At the Iona Centre, Tom met other people going through the same thing and found it a relief not to have to explain his sight loss to anyone or to have to talk about it all the time. “There is a great camaraderie amongst us. There’s no need to talk about your eyes and how bad they are as everyone is going through something similar. We all know each other so well, we ask after our families and look out for one another if we miss a day. It’s a comfort zone for me and the staff are excellent. The Iona Centre has helped me to accept my disability. I would love for my sight to get better but that’s not going to happen. It’s something that could really get you down so I have to find ways around it and stay positive.”
Computer skills
One of the most important things Tom has learned at the Iona Centre is computer skills. He admits that, when he first walked into the computer room, by accident, he didn’t know why blind people would need computers. “But that was just the beginning,” he says. “I can now contact my children who live in Australia and New York and keep in touch with their children too. I am about to go online to email a friend in South Africa to tell her we are thinking of her at the moment, so the freedom it has given me is fantastic.” Tom uses software called Guide, which reads aloud everything that is on the computer screen and enables him to use the same applications as everyone else.
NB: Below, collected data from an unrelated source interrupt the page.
(** * jvalue: valuation, forecast, RSI and recommendation functions of main.py

    A shallow embedding of the five pure functions of [src/main.py]
    ([gordon_model], [dcf_model], [predict_future_prices],
    [calculate_rsi_manual], [generate_recommendation]) and the
    properties the specification states about them.

    Numbers.  The program computes on binary64 floats.  Rounding and
    signed zeros are not modelled: a finite float is an exact rational
    ([Q]), compared with [==].  What is modelled of the float behaviour is
    what the control flow of the program depends on:
    - the scalar functions ([gordon_model], [dcf_model],
      [generate_recommendation]) compute on Python numbers, where a
      division by zero raises [ZeroDivisionError], and a power [**] raises
      [OverflowError] above the largest float and is 0.0 below the
      smallest (module [Py]);
    - the pandas / numpy float64 operations of [calculate_rsi_manual] do
      not raise on a division by zero: x/0 is an infinity, 0/0 is NaN, and
      both propagate (module [Np]);
    - the script of lines 163-211 passes numpy values to
      [generate_recommendation]: [generate_recommendation_numpy] is the
      same body on numpy's arithmetic, and [tab1_analysis] calls it.
    pandas and scikit-learn are libraries: modules [Pd] and [Sk] give the
    documented behaviour of the operations the program calls. *)

From Stdlib Require Import QArith Qpower Qabs ZArith List Bool String Lia Lqa.
From Stdlib Require Import Arith Sorted Ascii.
Import ListNotations.

Local Open Scope Q_scope.

(** ** Outcomes of a Python call: a returned value or a raised exception *)

Inductive exn : Type :=
| ZeroDivisionError
| OverflowError
| IndexError
| ValueError.

Inductive outcome (A : Type) : Type :=
| Return (a : A)
| Raise (e : exn).

Arguments Return {A} a.
Arguments Raise {A} e.

Definition bind {A B : Type} (m : outcome A) (k : A -> outcome B) : outcome B :=
  match m with
  | Return a => k a
  | Raise e => Raise e
  end.

Notation "x <- m ;; k" := (bind m (fun x => k))
  (at level 61, m at next level, right associativity).

(** ** Python float arithmetic (exact on finite values) *)

Module Py.

(** [a < b] as a boolean. *)
Definition ltb (a b : Q) : bool := negb (Qle_bool b a).
(** [a <= b] as a boolean. *)
Definition leb (a b : Q) : bool := Qle_bool a b.
(** [a > b]. *)
Definition gtb (a b : Q) : bool := ltb b a.

(** [a / b]: raises [ZeroDivisionError] when [b] is zero. *)
Definition div (a b : Q) : outcome Q :=
  if Qeq_bool b 0 then Raise ZeroDivisionError else Return (a / b).

(** The largest float, (2 - 2^-52) 2^1023, and the smallest positive one,
    2^-1074. *)
Definition max_float : Q := inject_Z (2 ^ 1024 - 2 ^ 971).
Definition min_float : Q := 1 # (2 ^ 1074).

(** [a ** n] for a non-negative integer exponent [n]: raises
    [OverflowError] when the power is above the largest float, and is 0.0
    when it is too small to be a float.  The two thresholds are taken on
    the exact power. *)
Definition pow (a : Q) (n : nat) : outcome Q :=
  let p := a ^ Z.of_nat n in
  if ltb max_float (Qabs p) then Raise OverflowError
  else if ltb (Qabs p) min_float then Return 0
  else Return p.

(** [l[-1]]: raises [IndexError] on the empty list. *)
Definition last_item {A : Type} (l : list A) : outcome A :=
  match rev l with
  | [] => Raise IndexError
  | x :: _ => Return x
  end.

End Py.

(** ** numpy / pandas float64 values (exact on finite values) *)

Module Np.

Inductive float64 : Type :=
| NaN
| PInf
| NInf
| Fin (q : Q).

Definition is_nan (x : float64) : bool :=
  match x with NaN => true | _ => false end.

Definition neg (x : float64) : float64 :=
  match x with
  | NaN => NaN
  | PInf => NInf
  | NInf => PInf
  | Fin a => Fin (- a)
  end.

Definition add (x y : float64) : float64 :=
  match x, y with
  | NaN, _ | _, NaN => NaN
  | PInf, NInf | NInf, PInf => NaN
  | PInf, _ | _, PInf => PInf
  | NInf, _ | _, NInf => NInf
  | Fin a, Fin b => Fin (a + b)
  end.

Definition sub (x y : float64) : float64 := add x (neg y).

(** Division does not raise: x/0 is an infinity of the sign of x, 0/0 and
    inf/inf are NaN, and a finite value over an infinity is 0. *)
Definition div (x y : float64) : float64 :=
  match x, y with
  | NaN, _ | _, NaN => NaN
  | Fin a, Fin b =>
      if Qeq_bool b 0 then
        if Qeq_bool a 0 then NaN
        else if Py.ltb 0 a then PInf else NInf
      else Fin (a / b)
  | Fin _, (PInf | NInf) => Fin 0
  | (PInf | NInf), (PInf | NInf) => NaN
  | PInf, Fin b => if Py.ltb b 0 then NInf else PInf
  | NInf, Fin b => if Py.ltb b 0 then PInf else NInf
  end.

(** [x > y]; every comparison with NaN is [False]. *)
Definition gtb (x y : float64) : bool :=
  match x, y with
  | NaN, _ | _, NaN => false
  | PInf, PInf => false
  | PInf, _ => true
  | _, PInf => false
  | NInf, _ => false
  | Fin _, NInf => true
  | Fin a, Fin b => Py.gtb a b
  end.

(** [x < y]. *)
Definition ltb (x y : float64) : bool := gtb y x.

(** [x <= y]. *)
Definition leb (x y : float64) : bool :=
  match x, y with
  | NaN, _ | _, NaN => false
  | _, _ => negb (gtb x y)
  end.

(** [x * y]; an infinity times zero is NaN. *)
Definition mul (x y : float64) : float64 :=
  match x, y with
  | NaN, _ | _, NaN => NaN
  | Fin a, Fin b => Fin (a * b)
  | PInf, PInf | NInf, NInf => PInf
  | PInf, NInf | NInf, PInf => NInf
  | PInf, Fin b | Fin b, PInf =>
      if Qeq_bool b 0 then NaN else if Py.ltb 0 b then PInf else NInf
  | NInf, Fin b | Fin b, NInf =>
      if Qeq_bool b 0 then NaN else if Py.ltb 0 b then NInf else PInf
  end.

Definition sum (l : list float64) : float64 := fold_right add (Fin 0) l.

Definition of_nat (n : nat) : float64 := Fin (inject_Z (Z.of_nat n)).

End Np.

(** ** The pandas operations that [calculate_rsi_manual] uses *)

Module Pd.

(** A float64 column; its index is the position in the list. *)
Definition Series : Type := list Np.float64.

(** [s.diff()]: NaN first, then s[i] - s[i-1]. *)
Definition diff (s : Series) : Series :=
  match s with
  | [] => []
  | _ :: t => Np.NaN :: map (fun p => Np.sub (fst p) (snd p)) (combine t s)
  end.

(** [s > c] and [s < c] for a scalar [c]. *)
Definition gt (s : Series) (c : Np.float64) : list bool :=
  map (fun x => Np.gtb x c) s.

Definition lt (s : Series) (c : Np.float64) : list bool :=
  map (fun x => Np.ltb x c) s.

(** [s.where(cond, other)]: keeps s[i] where cond[i] holds, [other]
    elsewhere. *)
Definition where_ (s : Series) (cond : list bool) (other : Np.float64)
  : Series :=
  map (fun p : Np.float64 * bool => if snd p then fst p else other)
      (combine s cond).

(** [-s]. *)
Definition neg (s : Series) : Series := map Np.neg s.

(** The trailing window that ends at index [i]: the last [window] entries
    of s[0..i], fewer at the start of the series. *)
Definition trailing (window i : nat) (s : Series) : Series :=
  skipn (i + 1 - window) (firstn (i + 1) s).

(** The mean of a window with [min_periods]: NaN unless the window has at
    least [min_periods] observations (entries that are not NaN), and at
    least one. *)
Definition window_mean (min_periods : nat) (w : Series) : Np.float64 :=
  let obs := filter (fun x => negb (Np.is_nan x)) w in
  let nobs := List.length obs in
  if (nobs <? min_periods)%nat || (nobs =? 0)%nat then Np.NaN
  else Np.div (Np.sum obs) (Np.of_nat nobs).

(** [s.rolling(window=window).mean()]; min_periods defaults to the
    window. *)
Definition rolling_mean (window : nat) (s : Series) : Series :=
  map (fun i => window_mean window (trailing window i s))
      (seq 0 (List.length s)).

(** [a / b], entry by entry. *)
Definition div (a b : Series) : Series :=
  map (fun p => Np.div (fst p) (snd p)) (combine a b).

End Pd.

(** The price table: the one column the functions read. *)
Record DataFrame : Type := { Close : Pd.Series }.

(** The sum of a list of numbers. *)
Definition qsum (l : list Q) : Q := fold_right Qplus 0 l.

(** ** The scikit-learn estimator that [predict_future_prices] uses *)

Module Sk.

(** A fitted [LinearRegression()] with one feature: [coef_[0]] and
    [intercept_]. *)
Record LinearRegression : Type := { coef_ : Q; intercept_ : Q }.

Definition mean (l : list Q) : Q :=
  qsum l / inject_Z (Z.of_nat (List.length l)).

Definition center (m : Q) (l : list Q) : list Q := map (fun x => x - m) l.

Definition dot (xs ys : list Q) : Q :=
  qsum (map (fun p => fst p * snd p) (combine xs ys)).

(** Input validation: an array that holds NaN or an infinity is refused. *)
Fixpoint as_finite (y : Pd.Series) : option (list Q) :=
  match y with
  | [] => Some []
  | Np.Fin q :: t => option_map (cons q) (as_finite t)
  | _ :: _ => None
  end.

(** [model.fit(X, y)] for a single column [X], with the default
    [fit_intercept=True]: both arrays are validated (at least one sample,
    finite values, equal lengths) and centred on their means; the
    coefficient is the minimum-norm least-squares solution of the centred
    system, which is 0 when all the centred [X] are 0; the intercept is
    mean(y) - mean(X) * coef. *)
Definition fit (X : list Q) (y : Pd.Series) : outcome LinearRegression :=
  if (List.length X =? 0)%nat then Raise ValueError
  else
    match as_finite y with
    | None => Raise ValueError
    | Some ys =>
        if negb (List.length X =? List.length ys)%nat then Raise ValueError
        else
          let X_offset := mean X in
          let y_offset := mean ys in
          let Xc := center X_offset X in
          let yc := center y_offset ys in
          let sxx := dot Xc Xc in
          let coef := if Qeq_bool sxx 0 then 0 else dot Xc yc / sxx in
          Return {| coef_ := coef;
                    intercept_ := y_offset - X_offset * coef |}
    end.

(** [model.predict(X)]: X @ coef_ + intercept_; an array without samples
    is refused. *)
Definition predict (model : LinearRegression) (X : list Q)
  : outcome (list Q) :=
  if (List.length X =? 0)%nat then Raise ValueError
  else Return (map (fun x => x * coef_ model + intercept_ model) X).

End Sk.

(** ** RSI, main.py 14-20 *)

(** The local [delta]. *)
Definition rsi_delta (data : DataFrame) : Pd.Series := Pd.diff (Close data).

(** The local [gain]: (delta.where(delta > 0, 0)).rolling(period).mean(). *)
Definition rsi_gain (data : DataFrame) (period : nat) : Pd.Series :=
  let delta := rsi_delta data in
  Pd.rolling_mean period (Pd.where_ delta (Pd.gt delta (Np.Fin 0)) (Np.Fin 0)).

(** The local [loss]: (-delta.where(delta < 0, 0)).rolling(period).mean();
    the minus sign applies to the result of [where]. *)
Definition rsi_loss (data : DataFrame) (period : nat) : Pd.Series :=
  let delta := rsi_delta data in
  Pd.rolling_mean period
    (Pd.neg (Pd.where_ delta (Pd.lt delta (Np.Fin 0)) (Np.Fin 0))).

(** 100 - (100 / (1 + rs)) for one entry. *)
Definition rsi_of_rs (rs : Np.float64) : Np.float64 :=
  Np.sub (Np.Fin 100) (Np.div (Np.Fin 100) (Np.add (Np.Fin 1) rs)).

Definition calculate_rsi_manual (data : DataFrame) (period : nat)
  : Pd.Series :=
  let gain := rsi_gain data period in
  let loss := rsi_loss data period in
  let rs := Pd.div gain loss in
  map rsi_of_rs rs.

(** A table of finite prices. *)
Definition prices_table (prices : list Q) : DataFrame :=
  {| Close := map Np.Fin prices |}.

(** ** Valuation functions *)

(** [gordon_model(dividend, growth_rate, discount_rate)], main.py 23-26.
    [None] is Python's [None]. *)
Definition gordon_model (dividend growth_rate discount_rate : Q)
  : outcome (option Q) :=
  if Py.leb discount_rate growth_rate then Return None
  else
    v <- Py.div dividend (discount_rate - growth_rate) ;;
    Return (Some v).

(** The [for i, cf in enumerate(cash_flows)] loop of [dcf_model], main.py
    32-33, started at index [i] with accumulator [present_value]. *)
Fixpoint dcf_loop (i : nat) (cash_flows : list Q) (discount_rate : Q)
  (present_value : Q) : outcome Q :=
  match cash_flows with
  | [] => Return present_value
  | cf :: rest =>
      power <- Py.pow (1 + discount_rate) (i + 1) ;;
      t <- Py.div cf power ;;
      dcf_loop (S i) rest discount_rate (present_value + t)
  end.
While he hasn’t had long cane training, Tom uses a symbol cane to let other people know that he has a vision impairment and may need assistance. “I went to visit the optometrist in NCBI and he asked me if I was using a cane. I wasn’t at the time and he suggested that a symbol cane would be a good idea. I have found it invaluable. I’m able to get to our local shop on my own and do a little bit of shopping. When people see me standing by a shelf they now ask if I need help, which is great. It’s the same when I’m crossing the road. I stood by the bus stop one day by accident, thinking it was the pedestrian crossing. The bus driver stopped and when we realised the mistake I had made he stopped the bus to get out and help me across the road.”
“I was so reluctant to go to the Iona Centre. Pride feels no pain. I could picture myself with a white stick and I didn’t want to be in that category. But it was the best decision I ever made.”